EL-SUR

Viernes 12 de Julio de 2024

Guerrero, México

Opinión

Obituario a Álvaro Uribe

Adán Ramírez Serret

Marzo 04, 2022

 

Para Tedi López Mills.

El miércoles el mundo de las letras mexicanas recibió la triste noticia de la muerte del gran escritor Álvaro Uribe (Ciudad de México, 1953-2002). Un autor valiente, original y talentoso, que se mantuvo lejos de los reflectores y los temas de moda, limitándose a leer y a escribir, cosa rara en nuestro medio, por cierto. Fue un notable ensayista, cuidadoso lector de Borges.
Álvaro Uribe dejó una obra que pasa por el cuento, en Historia de historias se recopilan la mayoría. En la novela, con obras espléndidas como La lotería de San Jorge, El taller del tiempo y Autorretrato de familia con perro, que le mereció el Premio Xavier Villaurrutia. Obras en donde se descubre un autor plagado de sentido del humor, un efectivo narrador y sin duda el mejor estilista: el más virtuoso prosista de la literatura mexicana del Siglo XXI.
Antes de explicar la razón por la cual Álvaro Uribe es el mejor estilista de los últimos años y lo que esto quiera decir, debo decir que yo estoy doblemente triste porque Álvaro era mi amigo.
Lo conocí cuando yo vivía en Oaxaca en el 2006. Estaba dando un taller sobre novela y me acerqué a él, aunque me habían dicho que ya no había cupo en el curso.

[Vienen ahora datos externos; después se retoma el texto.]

(** * Join-strategy selection of the physical plan generator

    A shallow embedding of
    [src/execution/physical_plan/plan_comparison_join.cpp]:
    [can_plan_index_join], [TransformIndexJoin] and
    [PhysicalPlanGenerator::CreatePlan(LogicalComparisonJoin &)],
    followed by the properties of the selection that the specification
    states.

    Conventions of the embedding
    - C++ vectors are lists, [unordered_map]s are [gmap]s, a pointer that
      may be null is an [option], an object whose address is used as a key
      carries that address as a [positive].
    - [assert] aborts when the translation unit is compiled without
      [NDEBUG] and is a no-op with it; the build is the [ndebug] flag and
      a call returns an [Outcome].
    - [idx_t] is [N]; the only arithmetic done on it is the conversion to
      [double], which is modelled bit-exactly with [SpecFloat]. *)

From Stdlib Require Import ZArith NArith List Bool Lia.
From Stdlib Require Import SpecFloat.
From stdpp Require Import base gmap strings.

Import ListNotations.
Open Scope string_scope.
Open Scope list_scope.

(* ===================================================================== *)
(** * Enumerations *)
(* ===================================================================== *)

(** The comparison members of [ExpressionType]. *)
Inductive ExpressionType :=
| COMPARE_EQUAL
| COMPARE_NOTEQUAL
| COMPARE_LESSTHAN
| COMPARE_GREATERTHAN
| COMPARE_LESSTHANOREQUALTO
| COMPARE_GREATERTHANOREQUALTO.

Inductive JoinType :=
| LEFT | RIGHT | INNER | OUTER | SEMI | ANTI | MARK | SINGLE.

Inductive PhysicalOperatorType :=
| TABLE_SCAN
| FILTER
| CROSS_PRODUCT
| HASH_JOIN
| INDEX_JOIN
| PIECEWISE_MERGE_JOIN
| NESTED_LOOP_JOIN.

Inductive LogicalType := BOOLEAN | INTEGER | BIGINT | DOUBLE | VARCHAR.

#[global] Instance ExpressionType_eq_dec : EqDecision ExpressionType.
Proof. solve_decision. Defined.
#[global] Instance JoinType_eq_dec : EqDecision JoinType.
Proof. solve_decision. Defined.
#[global] Instance PhysicalOperatorType_eq_dec : EqDecision PhysicalOperatorType.
Proof. solve_decision. Defined.

(** [a == b] on an enumeration. *)
Definition ExpressionType_eqb (a b : ExpressionType) : bool := bool_decide (a = b).
Definition JoinType_eqb (a b : JoinType) : bool := bool_decide (a = b).

(* ===================================================================== *)
(** * Expressions, conditions, indexes, tables *)
(* ===================================================================== *)

Abbreviation idx_t := N (only parsing).

(** The planner reads one member of an expression, [alias]. [binding]
    (table index, column index) stands for what else identifies the
    column an expression refers to. *)
Record Expression := {
  alias : string;
  binding : idx_t * idx_t
}.

Module JoinCondition.
Record t := {
  left : Expression;
  right : Expression;
  comparison : ExpressionType;
  null_values_are_equal : bool
}.
End JoinCondition.

(** [Index::unbound_expressions] is read at position 0 without a size
    test: an index is built over at least one expression, and the vector
    is kept as that first expression and the further ones. *)
Record Index := {
  unbound_expressions : Expression * list Expression
}.

(** [index->unbound_expressions[0]] *)
Definition unbound_expressions_0 (index : Index) : Expression :=
  fst (unbound_expressions index).

Record DataTableInfo := {
  indexes : list Index
}.

(** [data_table_addr] is the address of the [DataTable] object, the key
    of the transaction-local storage. *)
Record DataTable := {
  data_table_addr : positive;
  info : DataTableInfo
}.

Record TableCatalogEntry := {
  storage : DataTable
}.

Record TableScanBindData := {
  table : TableCatalogEntry
}.

(** What [PhysicalTableScan::bind_data] may point to: the bind data of
    the built-in table scan, or that of another table function. *)
Inductive FunctionData :=
| TableScanBind (bd : TableScanBindData)
| OtherBind.

(** [dynamic_cast] of [bind_data.get()] to a [TableScanBindData] pointer. *)
Definition dynamic_cast_TableScanBindData (p : option FunctionData)
  : option TableScanBindData :=
  match p with
  | Some (TableScanBind bd) => Some bd
  | _ => None
  end.

(** [ConstantFilter] of [duckdb/planner/filter/constant_filter.hpp]. *)
Record ConstantFilter := {
  comparison_type : ExpressionType;
  constant : Z
}.

Record TableFilterSet := {
  filters : gmap N ConstantFilter
}.

Record PhysicalTableScan := {
  bind_data : option FunctionData;
  column_ids : list idx_t;
  table_filters : option TableFilterSet
}.

(* ===================================================================== *)
(** * Transactions *)
(* ===================================================================== *)

Record LocalTableStorage := {
  appended_rows : idx_t
}.

(** [LocalStorage]: the tables that hold rows appended by the running
    transaction, keyed by the address of the [DataTable]. *)
Record LocalStorage := {
  table_storage : gmap positive LocalTableStorage
}.

(** [LocalStorage::Find], given a pointer to a [DataTable]. *)
Definition Find (s : LocalStorage) (t : DataTable) : option LocalTableStorage :=
  table_storage s !! data_table_addr t.

Record Transaction := {
  txn_storage : LocalStorage
}.

Record ClientContext := {
  transaction : Transaction;
  force_index_join : bool
}.

(** [Transaction::GetTransaction(context)] *)
Definition GetTransaction (context : ClientContext) : Transaction :=
  transaction context.

(* ===================================================================== *)
(** * Logical and physical operators *)
(* ===================================================================== *)

Record LogicalComparisonJoin := {
  types : list LogicalType;
  join_type : JoinType;
  conditions : list JoinCondition.t;
  left_projection_map : list idx_t;
  right_projection_map : list idx_t
}.

(** The physical operators this file builds or inspects. Every
    constructor takes its arguments in the order of the C++ constructor
    call, the leading [LogicalOperator &op] contributing [op.types]. *)
Inductive PhysicalOperator :=
| Scan (scan : PhysicalTableScan)
| PhysicalFilter (tys : list LogicalType) (child : PhysicalOperator)
| PhysicalCrossProduct (tys : list LogicalType) (l r : PhysicalOperator)
| PhysicalHashJoin (tys : list LogicalType) (l r : PhysicalOperator)
    (cond : list JoinCondition.t) (jt : JoinType)
    (left_projection_map right_projection_map : list idx_t)
| PhysicalIndexJoin (tys : list LogicalType) (l r : PhysicalOperator)
    (cond : list JoinCondition.t) (jt : JoinType)
    (left_projection_map right_projection_map : list idx_t)
    (column_ids : list idx_t) (index : Index) (lhs_first : bool)
| PhysicalPiecewiseMergeJoin (tys : list LogicalType) (l r : PhysicalOperator)
    (cond : list JoinCondition.t) (jt : JoinType)
| PhysicalNestedLoopJoin (tys : list LogicalType) (l r : PhysicalOperator)
    (cond : list JoinCondition.t) (jt : JoinType).

(** [PhysicalOperator::type]. The test [p->type == TABLE_SCAN] followed
    by the cast of [p] to a [PhysicalTableScan] is a match on [Scan]
    (lemma [type_TABLE_SCAN]). *)
Definition type (p : PhysicalOperator) : PhysicalOperatorType :=
  match p with
  | Scan _ => TABLE_SCAN
  | PhysicalFilter _ _ => FILTER
  | PhysicalCrossProduct _ _ _ => CROSS_PRODUCT
  | PhysicalHashJoin _ _ _ _ _ _ _ => HASH_JOIN
  | PhysicalIndexJoin _ _ _ _ _ _ _ _ _ _ => INDEX_JOIN
  | PhysicalPiecewiseMergeJoin _ _ _ _ _ => PIECEWISE_MERGE_JOIN
  | PhysicalNestedLoopJoin _ _ _ _ _ => NESTED_LOOP_JOIN
  end.

(* ===================================================================== *)
(** * The cardinality test in double precision *)
(* ===================================================================== *)

(** [idx_t] to [double]: round to nearest, ties to even (binary64). *)
Definition double_of_idx (n : idx_t) : spec_float :=
  binary_normalize 53 1024 (Z.of_N n) 0 false.

(** The literal [0.01]: [0x1.47AE147AE147Bp-7]. *)
Definition double_0_01 : spec_float :=
  S754_finite false 5764607523034235 (-59).

(** [small < 0.01 * big] with both cardinalities converted to [double]:
    the comparison the machine performs, the rounding of the two
    conversions and of the product included. *)
Definition lt_one_percent (small big : idx_t) : bool :=
  SFltb (double_of_idx small) (SFmul 53 1024 double_0_01 (double_of_idx big)).

(* ===================================================================== *)
(** * Assertions *)
(* ===================================================================== *)

(** What a call does: it returns a value, or an [assert] aborts the
    process. *)
Inductive Outcome (A : Type) :=
| Returned (a : A)
| AssertionFailed.
Arguments Returned {A} a.
Arguments AssertionFailed {A}.

#[global] Instance Outcome_ret : MRet Outcome := fun _ a => Returned a.

#[global] Instance Outcome_bind : MBind Outcome := fun _ _ k m =>
  match m with
  | Returned a => k a
  | AssertionFailed => AssertionFailed
  end.

(** [assert(b)]: compiled out under [NDEBUG]. *)
Definition assert (ndebug : bool) (b : bool) : Outcome unit :=
  if ndebug then Returned tt
  else if b then Returned tt else AssertionFailed.

(* ===================================================================== *)
(** * can_plan_index_join *)
(* ===================================================================== *)

Definition can_plan_index_join (transaction : Transaction)
    (bind_data : option TableScanBindData) (scan : PhysicalTableScan) : bool :=
  match bind_data with
  | None =>
      (* not a table scan *)
      false
  | Some bind_data =>
      let table := table bind_data in
      match Find (txn_storage transaction) (storage table) with
      | Some _ =>
          (* transaction local appends: skip index join *)
          false
      | None =>
          match table_filters scan with
          | Some tf =>
              if (0 <? size (filters tf))%nat then
                (* table scan filters *)
                false
              else true
          | None => true
          end
      end
  end.

(* ===================================================================== *)
(** * TransformIndexJoin *)
(* ===================================================================== *)

(** The loop over a table's indexes: the first index, in the order of
    the vector, whose first expression carries the alias [a]. *)
Fixpoint find_index (indexes : list Index) (a : string) : option Index :=
  match indexes with
  | [] => None
  | index :: rest =>
      if String.eqb (alias (unbound_expressions_0 index)) a
      then Some index
      else find_index rest a
  end.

Sin embargo, a Álvaro le dio igual y asistí a las sesiones en donde descubrí a un escritor extraño que me apasionó: no le gustaba hablar mucho de sus libros, lo ponían de mal humor las analogías excéntricas de dibujar la trama de su novela o compararla con un animal. Se limitaba a explicar un método de trabajo en donde iba depurando a mano, hoja tras hoja, la escritura de sus libros. Otra cosa fascinante en él era y es, que le gustaba compartir lecturas, recuerdo que recomendó El otoño de la Edad Media de Johan Huizinga. Un libro que me fascinó cuando lo leí muchos años después.
Luego de una década, ya en la Ciudad de México, tuve la oportunidad de coincidir con él varias veces y me atrevo a decir que pude hacerme su amigo. No sólo hablando de libros sino también cantando canciones de Los Kinks. Álvaro contaba historias fascinantes de su vida diplomática en donde había convivido nada más y nada menos con Jorge Luis Borges y Julio Cortázar, tan sólo por decir los primeros que me vienen a la mente.
Y los libros, claro, las novelas de Álvaro son fascinantes. Recuerdo el inicio de El taller del tiempo, el capítulo con el que abre, La primera vez, que comienza “–¿Le sirvo un poco de vino, joven?” y cuenta de manera divertida, sentida y nostálgica, aquella primera vez que bebió vino. En unas cuantas páginas supe que Álvaro era mi autor. Muchos escritores mexicanos me gustan, apasionan y admiro, pero la escritura de Álvaro es como si fuera una parte de mí. Lo admiraba tanto –lo admiro– que cuando platicaba con él, me daba pena decirle lo mucho que me gustaba su obra.
Años después leí Autorretrato de familia con perro, en la cual cuaja por completo y es único en la literatura mexicana, pues es un gran estilista, cada página está escrita con tal equilibrio que todas las palabras son las justas, suenan perfecto y el lenguaje fluye. Claro, ahí está Fernando del Paso, maravilloso, pero Álvaro tiene una voz que tiene búsquedas menos floridas, más francas. Su humor es incontrolable: hace una radiografía de la clase media mexicana sin tocarse el corazón, pero no es para nada Ibargüengoitia. Como ejemplo, cito unas páginas de su divertido libro Caracteres, en donde dice sobre el estilo, “Resulta difícil decidir cuál es peor: que a uno lo tachen de ser una pluma desaliñada, ampulosa, torpe; o que lo elogien por su fina prosa de estilista, pues suele suceder que cuando la crítica se demora en ponderar el estilo de un autor es para sugerir o de plano afirmar que éste no tiene nada que decir”.
Al compararlo con estos autores como Del Paso e Ibargüengoitia, Álvaro Uribe toma el lugar que le corresponde en la literatura, está al nivel de estos grandes, no es un derivado de ellos.
Álvaro, te vamos a extrañar mucho. Autores como tú, no se dan todos los días.
Álvaro Uribe, Autorretrato de familia con perro, Ciudad de México, Tusquets, 2014. 242 páginas.